Discussion on International Mathematical Olympiad (IMO)
FuadAlAlam
Posts: 23
Joined: Wed Sep 16, 2020 11:10 am
Location: Dhaka, Bangladesh
Contact:

### IMO 2020 #1

Consider the convex quadrilateral \$ABCD\$. The point \$P\$ is in the interior of \$ABCD\$. The following ratio equalities hold:
\[\angle PAD:\angle PBA:\angle DPA=1:2:3=\angle CBP:\angle BAP:\angle BPC\]Prove that the following three lines meet in a point: the internal bisectors of angles \$\angle ADP\$ and \$\angle PCB\$ and the perpendicular bisector of segment \$AB\$.

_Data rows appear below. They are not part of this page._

Lemma sign_fold_fresh (sig : string) (ins : list TxIn) (start : Z) tx :
  (forall i, (i < List.length ins)%nat ->
             dict_get (signatures tx) (start + Z.of_nat i) = None) ->
  signatures
    (fold_left (fun t '(idx, _) => add_signature t idx sig)
               (enumerate_from start ins) tx)
  = List.app (signatures tx)
             (map (fun p => (fst p, sig)) (enumerate_from start ins)).
Proof.
  revert start tx; induction ins as [|inp r IH]; intros start tx Hfresh.
  - simpl. rewrite app_nil_r. reflexivity.
  - cbn [enumerate_from fold_left map fst]. rewrite IH.
    + cbn [add_signature signatures]. rewrite dict_setitem_absent.
      * rewrite <- app_assoc. reflexivity.
      * specialize (Hfresh 0%nat ltac:(simpl; lia)).
        rewrite Z.add_0_r in Hfresh. exact Hfresh.
    + intros i Hi. cbn [add_signature signatures].
      rewrite dict_get_setitem_other by lia.
      specialize (Hfresh (S i) ltac:(simpl; lia)).
      replace (start + 1 + Z.of_nat i) with (start + Z.of_nat (S i)) by lia.
      exact Hfresh.
Qed.

(** X16: [sign_transaction] changes nothing but the signatures: on an unsigned
    transaction it records exactly one signature per input index, in order,
    each the digest of the secret followed by the canonical hash; and signing
    a second time with the same secret changes nothing more. *)
Theorem sign_transaction_layout (s : string) tx :
  tx_id (sign_transaction s tx) = tx_id tx
  /\ inputs (sign_transaction s tx) = inputs tx
  /\ outputs (sign_transaction s tx) = outputs tx
  /\ (signatures tx = [] ->
      signatures (sign_transaction s tx)
      = map (fun p => (fst p,
                       sha256_digest (s ++ Transaction_calculate_hash tx)))
            (enumerate (inputs tx)))
  /\ sign_transaction s (sign_transaction s tx) = sign_transaction s tx.
Proof.
  destruct (sign_fold_frame
              (sha256_digest (s ++ Transaction_calculate_hash tx))
              (enumerate (inputs tx)) tx) as [Hid [Hin Hout]].
  split; [exact Hid|]. split; [exact Hin|]. split; [exact Hout|]. split.
  - intros Hnone. unfold sign_transaction, enumerate.
    rewrite sign_fold_fresh; [rewrite Hnone; reflexivity|].
    intros i _. rewrite Hnone. reflexivity.
  - unfold sign_transaction at 1.
    rewrite sign_transaction_hash, sign_transaction_inputs.
    apply sign_fold_same. intros idx inp Hmem.
    unfold sign_transaction. eapply sign_fold_signs. exact Hmem.
Qed.
(** * Movie REST resource: a shallow embedding of [src/main.py]

    The service keeps one table of movies and answers GET, PUT, PATCH and
    DELETE on [/movie/<int:movie_id>].  The table is a list of rows in
    insertion order; a handler is a computation in a small state-and-abort
    monad over that table, written statement by statement after the Python
    method it embeds.

    Values that Python holds as [str] or [None] are [option string]
    ([None] is Python's [None]).

    What a request carries for the parsers is its decoded JSON object and
    its query-string and form values: the parsers of [main.py] name no
    [location], so an argument is taken from the JSON object first and from
    the query string and form after it.  A member of the JSON object is the
    text that [type=str] makes of its value, or [None] for a JSON [null].
    Requests whose body does not decode to a JSON object are not part of
    the model.

    The [imdb_rating] column is declared [db.Integer] and shown with
    [fields.Integer], while both parsers read it with [type=str].  What the
    column makes of a text and what the formatter makes of a stored value
    are kept abstract (class [Storage]): every theorem holds whatever these
    two functions are. *)

From Stdlib Require Import ZArith List String Ascii Bool Lia.
Import ListNotations.

Local Open Scope string_scope.
Local Open Scope list_scope.
Local Open Scope Z_scope.

(** ** Python values *)

(** A parsed argument: a [str], or [None]. *)
Definition value : Type := option string.

(** Truth value of [if v:] for a [str] or [None]. *)
Definition truthy (v : value) : bool :=
  match v with
  | None => false
  | Some s => negb (String.eqb s "")
  end.

(** Equality used by [filter_by(col=v)]: a [None] is compared with
    [IS NULL], a string with [=]. *)
Definition value_eqb (a b : value) : bool :=
  match a, b with
  | None, None => true
  | Some x, Some y => String.eqb x y
  | _, _ => false
  end.

Definition is_some {A} (o : option A) : bool :=
  match o with Some _ => true | None => false end.

(** ** The integer column and its formatter *)

(** [cell] is what a [db.Integer] column holds; [db_Integer] is what the
    column stores for a text bound to it; [fields_Integer] is the
    formatter's [int(value)], [None] when it raises. *)
Class Storage : Type := Build_Storage
  { cell : Type;
    db_Integer : string -> cell;
    fields_Integer : cell -> option Z }.

(** ** The model: one row of the table (class [MovieModel]) *)

Module MovieModel.

Record t {S : Storage} : Type := Build
  { id : Z;
    name : value;
    imdb_rating : option cell;
    genre : value;
    actors : value;
    director : value }.

Arguments Build {S} id name imdb_rating genre actors director.

End MovieModel.

Definition table {S : Storage} : Type := list MovieModel.t.

(** The column constraints declared on [MovieModel]: [primary_key=True] on
    [id], [unique=True] on [name], [nullable=False] on the five others. *)
Definition non_null {S : Storage} (r : MovieModel.t) : Prop :=
  MovieModel.name r <> None /\
  MovieModel.imdb_rating r <> None /\
  MovieModel.genre r <> None /\
  MovieModel.actors r <> None /\
  MovieModel.director r <> None.

Record constraints {S : Storage} (db : table) : Prop := Constraints
  { primary_key : NoDup (map MovieModel.id db);
    unique_name : NoDup (map MovieModel.name db);
    nullable_false : Forall non_null db }.

(** A row that a [nullable=False] column refuses. *)
Definition null_column {S : Storage} (r : MovieModel.t) : bool :=
  negb (is_some (MovieModel.name r))
  || negb (is_some (MovieModel.imdb_rating r))
  || negb (is_some (MovieModel.genre r))
  || negb (is_some (MovieModel.actors r))
  || negb (is_some (MovieModel.director r)).

(** A text assigned to the [imdb_rating] attribute reaches the table through
    the column; the attribute is only read again after the commit, so the
    column's conversion is applied where the text is assigned. *)
Definition bind_Integer {S : Storage} (v : value) : option cell :=
  option_map db_Integer v.

(** ** Request parsers *)

(** One [add_argument] line. *)
Record Argument : Type := add_argument
  { arg_name : string;
    help : option string;
    required : bool }.

Definition movie_put_args : list Argument :=
  [ add_argument "name" (Some "Name of the movie is required") true;
    add_argument "imdb_rating" (Some "IMDB rating of the movie is required") true;
    add_argument "genre" (Some "Genre of the movie is required") true;
    add_argument "actors" (Some "Actors of the movie are required") true;
    add_argument "director" (Some "Director of the movie is required") true ].

Definition movie_update_args : list Argument :=
  [ add_argument "name" None false;
    add_argument "imdb_rating" None false;
    add_argument "genre" None false;
    add_argument "actors" None false;
    add_argument "director" None false ].

(** The decoded JSON object of a request ([None] is a JSON [null]), its
    query-string and form values, and the namespace a parser returns. *)
Definition object : Type := list (string * value).
Definition multidict : Type := list (string * string).
Definition namespace : Type := list (string * value).

Record sent : Type := Sent
  { json : object;
    values : multidict }.

Fixpoint json_get (key : string) (body : object) : option value :=
  match body with
  | [] => None
  | (k, v) :: rest => if String.eqb k key then Some v else json_get key rest
  end.

Fixpoint values_get (key : string) (vals : multidict) : option string :=
  match vals with
  | [] => None
  | (k, v) :: rest => if String.eqb k key then Some v else values_get key rest
  end.

(** The first value a parser finds for an argument: the member of the JSON
    object, else the query-string or form value; [None] when there is
    none.  A JSON [null] is found, as [Some None]. *)
Definition source (key : string) (d : sent) : option value :=
  match json_get key (json d) with
  | Some v => Some v
  | None => option_map Some (values_get key (values d))
  end.

(** [args[key]] *)
Fixpoint item (args : namespace) (key : string) : value :=
  match args with
  | [] => None
  | (k, v) :: rest => if String.eqb k key then v else item rest key
  end.

(** ** Responses *)

(** The message of a failed request: the text given to [abort], the
    per-field message of a parser, or the body of an uncaught exception,
    which the source does not determine. *)
Inductive message : Type :=
| Text (s : string)
| FieldError (field : string) (text : string)
| Unspecified.

(** What a handler body hands back to [marshal_with]: a row, a pair of a
    row and a status code, or (in [delete]) a bare integer. *)
Inductive retval {S : Storage} : Type :=
| Row (r : MovieModel.t)
| RowCode (r : MovieModel.t) (code : Z)
| Int (n : Z).

Inductive outcome (A : Type) : Type :=
| Return (a : A)
| Abort (code : Z) (msg : message).

Arguments Return {A} a.
Arguments Abort {A} code msg.

(** ** The handler monad: the table is threaded, [abort] cuts the rest *)

Definition handler {S : Storage} (A : Type) : Type := table -> outcome A * table.

Definition ret {S : Storage} {A} (a : A) : handler A := fun db => (Return a, db).

Definition bind {S : Storage} {A B} (m : handler A) (k : A -> handler B)
  : handler B :=
  fun db =>
    match m db with
    | (Return a, db') => k a db'
    | (Abort code msg, db') => (Abort code msg, db')
    end.

Definition abort {S : Storage} {A} (code : Z) (msg : message) : handler A :=
  fun db => (Abort code msg, db).

(** An exception that nothing catches: the request is answered 500. *)
Definition raise {S : Storage} {A} : handler A := abort 500 Unspecified.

Proposed by Dominik Burek, Poland

FuadAlAlam
Posts: 23
Joined: Wed Sep 16, 2020 11:10 am
Location: Dhaka, Bangladesh
Contact:

### Re: IMO 2020 #1

Let the circumcircle of \$\triangle PAB\$ intersects line \$DA\$ and \$BC\$ at points \$P_1\$ and \$P_2\$, respectively. Now, \$\measuredangle P_1PA = \measuredangle P_1BA = \measuredangle PBA - \measuredangle PBP_1 = \measuredangle PBA - \measuredangle PAP_1 = \measuredangle PBA - \measuredangle PAD = \measuredangle PAD\$. Again, \$\measuredangle DPP_1 = \measuredangle DPA - \measuredangle P_1PA = \measuredangle DPA - \measuredangle PAD = \measuredangle PBA = \measuredangle PP_1A = \measuredangle PP_1D\$. Thus, \$DP = P_1D\$. Therefore, the internal bisector of \$\angle ADP\$ is the perpendicular bisector of segment \$PP_1\$. Similarly, the internal bisector of \$\angle PCB\$ is the perpendicular bisector of segment \$PP_2\$. Clearly, the perpendicular bisectors of segments \$PP_1, PP_2\$ and \$AB\$ passes through the circumcenter of \$\triangle PAB\$, as desired.